IChoNotifyRecordRead
exposes the below methods:
BeforeRecordLoad
- Raised before the Parquet record load AfterRecordLoad
- Raised after Parquet record load RecordLoadError
- Raised when Parquet record load errors out
IChoNotifyFileRead
exposes the below methods:
BeginLoad
- Invoked at the begin of the Parquet file load EndLoad
- Invoked at the end of the Parquet file load - SkipUntil - Raised before the Parquet parsing kicks off to add custom logic to skip record lines.
- DoWhile - Raised during Parquet parsing where you can add custom logic to stop the parsing.
IChoNotifyRecordFieldRead
exposes the below methods:
BeforeRecordFieldLoad
- Raised before Parquet field value load AfterRecordFieldLoad
- Raised after Parquet field value load RecordFieldLoadError
- Raised when Parquet field value errors out
IChoNotifyRecordConfigurable
exposes the below methods:
RecondConfigure
- Raised for Parquet record configuration
IChoNotifyRecordFieldConfigurable
exposes the below methods:
RecondFieldConfigure
- Raised for each Parquet record field configuration
This is more direct and the simplest way to subscribe to the callback events and handle your odd situations in parsing Parquet files.

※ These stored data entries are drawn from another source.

(** X2: whatever the flags, the returned locations are the [location]
    fields of manifest rows taken in manifest order, each row at most
    once; when [allow_existing] is false none of these rows has a subject
    of the completed set; and the file names are the last path segments
    of the locations, in the same order. *)
Theorem resolve_inputs_in_manifest_order (s3 : S) fs rows b bucket c ae ef locs names :
  resolve_inputs extract_subjects s3 fs rows b bucket c ae ef = Ok (locs, names) ->
  (exists selected,
     sublist selected rows /\
     Forall2 (fun loc row =>
                row !! "location" = Some loc /\
                exists subject,
                  row !! "Subject" = Some subject /\
                  (ae = false ->
                   subject ∉ get_subject_completed_set extract_subjects s3 bucket
                               "/mnt/data1/out/"))
             locs selected) /\
  names = map Py.last_segment locs.
Proof.
  intros Hr.
  apply resolve_inputs_inv in Hr as (scanned & Hscan & _ & Hlocs & Hnames).
  split; [|done].
  unfold select_locations in Hscan.
  apply scan_rows_selected in Hscan as (selected & added & -> & Hsub & Hall).
  simpl in Hlocs. subst locs. rewrite slice_to_prefix.
  set (k := length (Py.slice_to _ _)).
  exists (take k selected). split.
  { etrans; [apply sublist_take | done]. }
  apply Forall2_take.
  eapply Forall2_impl; [exact Hall|].
  intros loc row (Hloc & subject & Hsubj & Hnot & _).
  split; [done|]. exists subject. split; [done|].
  by intros ->.
Qed.
(** ** Data model *)

(** A completed JavaScript computation: a value, or a thrown error. *)
Inductive JsError :=
| Error (message : string)
| TypeError (message : string)
| RequestError (status : Z) (message : string)
| TemplateError (message : string).

Inductive Completion (A : Type) :=
| Return (a : A)
| Throw (e : JsError).
Arguments Return {A} a.
Arguments Throw {A} e.

(** An object containing the team that will own the repository. *)
Record RepoTeam := { team_name : string; team_description : string }.

(** The value of [RepoTeams[key]]: an own property of the table, a member
    inherited from [Object.prototype], or [undefined]. *)
Inductive TeamLookup :=
| KnownTeam (t : RepoTeam)
| InheritedMember (key : string)
| NoTeam.

(** The input for creating the repo. *)
Record UserInput := {
  repoName : string;
  repoTeam : TeamLookup;
  repoType : string;
  repoOwner : string;
  repoTopics : option (list string);
  repoDescription : option string;
  templateRepoName : string
}.

Record RenderedTemplateFile := { out_path : string; out_content : string }.

(** The classification of a contents entry. *)
Inductive EntryType := dir | file | submodule | symlink.

(** What [repos.getContent] returns for one path (the URL fields, [sha] and
    [size], which the script never reads, are left out). *)
Record GetContentsData := {
  entry_type : EntryType;
  entry_name : string;
  entry_path : string;
  entry_content : option string
}.

(** A node of the recursive git tree listing. *)
Record TreeNode := { node_type : option string; node_path : option string }.

(** One exchange with the GitHub REST API: the request and its answer. *)
Inductive Event :=
| GetTree (owner repo tree_sha : string) (res : Completion (Z * list TreeNode))
| GetContent (owner repo path : string) (res : Completion (Z * GetContentsData))
| CreateInOrg (name org : string) (description : option string) (res : Completion Z)
| ReplaceAllTopics (names : list string) (repo owner : string) (res : Completion Z)
| CreateOrUpdateFileContents (message content path repo owner : string)
    (res : Completion Z).

Inductive Level := LDebug | LLog | LError.

(** A line of console output. *)
Inductive LogLine :=
| Line (lvl : Level) (text : string)
| ErrorObject (e : JsError)
| TopicsObject (topics : option (list string))
| Uncaught (e : JsError).

(** The world a run acts on: the exchanges with the API and the console, the
    most recent entry first. *)
Record World := { events : list Event; console : list LogLine }.
(** The visit once the guard has let it through and the attributes are
    known. *)
Lemma fixlink_attributes fuel Path d s a w1 :
  depth_guard Options d = false ->
  GetFileAttributesEx Path (world s) = (Some a, w1) ->
  fixlink Options (S fuel) Path d s =
  bind
    (if negb (Z.land a FILE_ATTRIBUTE_REPARSE_POINT =? 0) then
       fix_reparse_point Options Path d
     else if negb (Z.land a FILE_ATTRIBUTE_DIRECTORY =? 0) then
       bind (sys d (call_FindFirstFile (search_path Path)) (FindFirstFile (search_path Path)))
            (fun x => let '(hFind, ffd) := x in
               if negb (hFind =? INVALID_HANDLE_VALUE) then
                 bind (enumerate Options fuel Path d hFind ffd 0)
                      (fun result =>
                         bind (sys d (call_FindClose hFind) (fun w => (tt, FindClose hFind w)))
                              (fun _ => ret result))
               else enumeration_failed Path 0)
     else ret 0)
    (fun result => finish result Path)
    (mkState w1 (Stats s) (stdout s) (calls s ++ [(d, call_GetFileAttributesEx Path)])).
Proof.
  intros G E. cbn [fixlink]. rewrite G.
  rewrite (bind_sys _ _ _ _ _ _ _ E). reflexivity.
Qed.


Lemma finish_zero Path (s : State W) : finish 0 Path s = (Some 0, s).
Proof. reflexivity. Qed.

(** A non-zero result is counted once and reported. *)
Lemma finish_failure r Path (s : State W) :
  r <> 0 ->
  exists s', finish r Path s = (Some r, s') /\
             world s' = world s /\ calls s' = calls s /\
             NumModified (Stats s') = NumModified (Stats s) /\
             NumSkipped (Stats s') = NumSkipped (Stats s) /\
             NumFailed (Stats s') = NumFailed (Stats s) + 1.
Proof.
  intros Hr. unfold finish.
  destruct (r =? 0) eqn:E; [apply Z.eqb_eq in E; contradiction|].
  cbn [negb when]. unfold bind at 1. unfold bind at 1.
  unfold incr_NumFailed, update_Stats.
  unfold PrintErrorMessage.
  repeat match goal with |- context [if ?b then _ else _] => destruct b end;
    eexists; (split; [reflexivity | cbn; repeat split; reflexivity]).
Qed.

End Visit_facts.

(** ** What [fixlink] does to the record of calls and to the counters *)

Section Trace.

Context {W : Type} {os : Win32 W} {hdr : Headers}.

Lemma extends_same_calls ok (s s' : State W) : calls s' = calls s -> extends ok s s'.
Proof. intros E. exists []. split; [rewrite E; symmetry; apply app_nil_r | constructor]. Qed.

Lemma extends_tprintf ok fmt args : keeps (W:=W) (extends ok) (_tprintf fmt args).
Proof. intros s. apply extends_same_calls. reflexivity. Qed.

Lemma extends_update_Stats ok f : keeps (W:=W) (extends ok) (update_Stats f).
Proof. intros s. apply extends_same_calls. reflexivity. Qed.

Lemma same_NumModified_refl (s : State W) : same_NumModified s s.
Proof. reflexivity. Qed.

Lemma same_NumModified_trans (a b c : State W) :
  same_NumModified a b -> same_NumModified b c -> same_NumModified a c.
Proof. unfold same_NumModified. intros H1 H2. rewrite H2. exact H1. Qed.

Lemma same_NumModified_sys {A} d c (f : W -> A * W) : keeps same_NumModified (sys d c f).
Proof. intros s. unfold sys. destruct (f (world s)). reflexivity. Qed.


Lemma visit_arguments_calls_issued Options fuel args r s :
  extends (fun e => issued Options (fst e) (snd e)) s
          (snd (visit_arguments fuel Options args r s)).
Proof.
  apply (keeps_visit_arguments Options _ (extends_refl _) (extends_trans _)).
  - intros A d' c f H. apply extends_sys. exact H.
  - intros. apply extends_tprintf.
  - apply extends_update_Stats.
  - apply extends_update_Stats.
Qed.

(** No statement of [fixlink] writes [Stats.NumModified]. *)
Lemma fixlink_same_NumModified Options fuel Path d s :
  NumModified (Stats (snd (fixlink Options fuel Path d s))) = NumModified (Stats s).
Proof.
  apply (keeps_fixlink Options same_NumModified same_NumModified_refl same_NumModified_trans).
  - intros. apply same_NumModified_sys.
  - intros fmt args s'. reflexivity.
  - intros s'. reflexivity.
  - intros s'. reflexivity.
Qed.

Lemma visit_arguments_same_NumModified Options fuel args r s :
  NumModified (Stats (snd (visit_arguments fuel Options args r s))) = NumModified (Stats s).
Proof.
  apply (keeps_visit_arguments Options same_NumModified
                               same_NumModified_refl same_NumModified_trans).
  - intros. apply same_NumModified_sys.
  - intros fmt args' s'. reflexivity.
  - intros s'. reflexivity.
  - intros s'. reflexivity.
Qed.
(** ** Calls into the collaborators *)

Inductive call : Type :=
(* SDL *)
| SDL_InitLibUSB (table : pointer)
| SDL_QuitLibUSB
| SDL_GetPointerProperty
| SDL_SetError (fmt : string)
(* the libusb function table *)
| libusb_init (ctx : pointer)
| libusb_exit (ctx : address)
| get_device_list (ctx : address)
| get_device_descriptor (i : nat)
| libusb_open (i : nat) (h : pointer)
| free_device_list
| libusb_close (h : address)
| get_config_descriptor (h : pointer)
| free_config_descriptor
| set_auto_detach_kernel_driver (h : pointer)
| claim_interface (h : pointer) (n : Z) (r : Z)
| release_interface (h : pointer) (n : Z)
| bulk_transfer (h : pointer) (ep : Z) (data : Z) (length : Z) (timeout : Z)
(* SetupAPI, kernel32 and WinUSB *)
| SetupDiGetClassDevsW
| SetupDiEnumDeviceInterfaces (i : nat)
| SetupDiGetDeviceInterfaceDetailW (i : nat)
| SetupDiDestroyDeviceInfoList
| CreateFileW (i : nat) (fh : HANDLE)
| CloseHandle (h : HANDLE)
| CreateEventW
| GetLastError
| WaitForSingleObject (ev : HANDLE) (ms : Z)
| WinUsb_Initialize (fh : HANDLE) (wh : pointer)
| WinUsb_Free (wh : address)
| WinUsb_QueryInterfaceSettings (wh : address)
| WinUsb_QueryPipe (wh : address) (ep : nat)
| WinUsb_SetPipePolicy (wh : pointer) (pipe : Z) (timeout : Z)
| WinUsb_WritePipe (wh : pointer) (pipe : Z) (length : Z)
| WinUsb_ReadPipe (wh : pointer) (pipe : Z) (data : Z) (length : Z)
| WinUsb_GetOverlappedResult (wh : pointer)
| WinUsb_AbortPipe (wh : pointer) (pipe : Z)
| WinUsb_ResetPipe (wh : pointer) (pipe : Z).

(** ** The caller's buffer *)

(** Memory seen from the [data] pointer: byte at each offset. *)
Definition memory : Type := Z -> Z.

Fixpoint store (m : memory) (at_ : Z) (bytes : list Z) : memory :=
  match bytes with
  | [] => m
  | x :: rest =>
      store (fun a => if a =? at_ then x else m a) (at_ + 1) rest
  end.

(** ** What the collaborators answer *)

(** One [bulk_transfer] of libusb: its return value, the count it stores
    through [&transferred], and the bytes it places at [data]. *)
Record bulk_reply : Type := {
  res : Z;
  transferred : Z;
  payload : list Z
}.

(** One overlapped WinUSB transfer, call by call. *)
Record overlapped_reply : Type := {
  event : HANDLE;                     (* CreateEventW *)
  pipe_ok : bool;                     (* WinUsb_WritePipe / WinUsb_ReadPipe *)
  pipe_transferred : option Z;        (* stored through &transferred by it *)
  last_error : Z;                     (* GetLastError *)
  wait : Z;                           (* WaitForSingleObject on the event *)
  overlapped_transferred : option Z;  (* stored by WinUsb_GetOverlappedResult *)
  received : list Z                   (* bytes placed at data *)
}.

(** The value of [transferred] after a call that may or may not store. *)
Definition stored (w : option Z) (old : Z) : Z :=
  match w with Some n => u32 n | None => old end.

Definition prepend {A B : Type} (pre : list call)
    (r : option (A * B * list call)) : option (A * B * list call) :=
  match r with
  | Some (v, m, cs) => Some (v, m, pre ++ cs)
  | None => None
  end.

(** ** Write and Read *)

Section Transfers.
Context {hdr : Headers}.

The downside is that code can't be reusable as you do by implementing IChoNotifyRecordRead
with POCO record object.
The sample below shows how to use the BeforeRecordLoad
callback method to skip lines stating with '%
' characters.
Listing 10.1.1 Using ChoParquetReader callback events
static void IgnoreLineTest()
{
using (var parser = new ChoParquetReader("emp.parquet"))
{
parser.BeforeRecordLoad += (o, e) =>
{
if (e.Source != null)
{
e.Skip = !((IDictionary<string, object>)e.Source).ContainsKey("Name");
}
};
foreach (var e in parser)
Console.WriteLine(e.Dump());
}
}
Likewise, you can use other callback methods as well with ChoParquetReader
.
The sample below shows how to implement IChoNotifyRecordRead
interface to direct POCO class.
Listing 10.2.1 Direct POCO callback mechanism implementation
[ChoParquetRecordObject]
public partial class EmployeeRec : IChoNotifyRecordRead
{
[ChoParquetRecordField(FieldName = "Id")]
[ChoTypeConverter(typeof(IntConverter))]
[Range(1, int.MaxValue, ErrorMessage = "Id must be > 0.")]
[ChoFallbackValue(1)]
public int Id { get; set; }
[ChoParquetRecordField(FieldName = "Name")]
[Required]
[DefaultValue("ZZZ")]
[ChoFallbackValue("XXX")]
public string Name { get; set; }
public bool AfterRecordLoad(object target, int index, object source)
{
throw new NotImplementedException();
}
public bool BeforeRecordLoad(object target, int index, ref object source)
{
throw new NotImplementedException();
}
public bool RecordLoadError(object target, int index, object source, Exception ex)
{
throw new NotImplementedException();
}
}
The sample below shows how to attach Metadata
class to POCO class by using MetadataTypeAttribute
on it.
Listing 10.2 MetaDataType based callback mechanism implementation
[ChoParquetRecordObject]
public class EmployeeRecMeta : IChoNotifyRecordRead
{
[ChoParquetRecordField(FieldName = "Id")]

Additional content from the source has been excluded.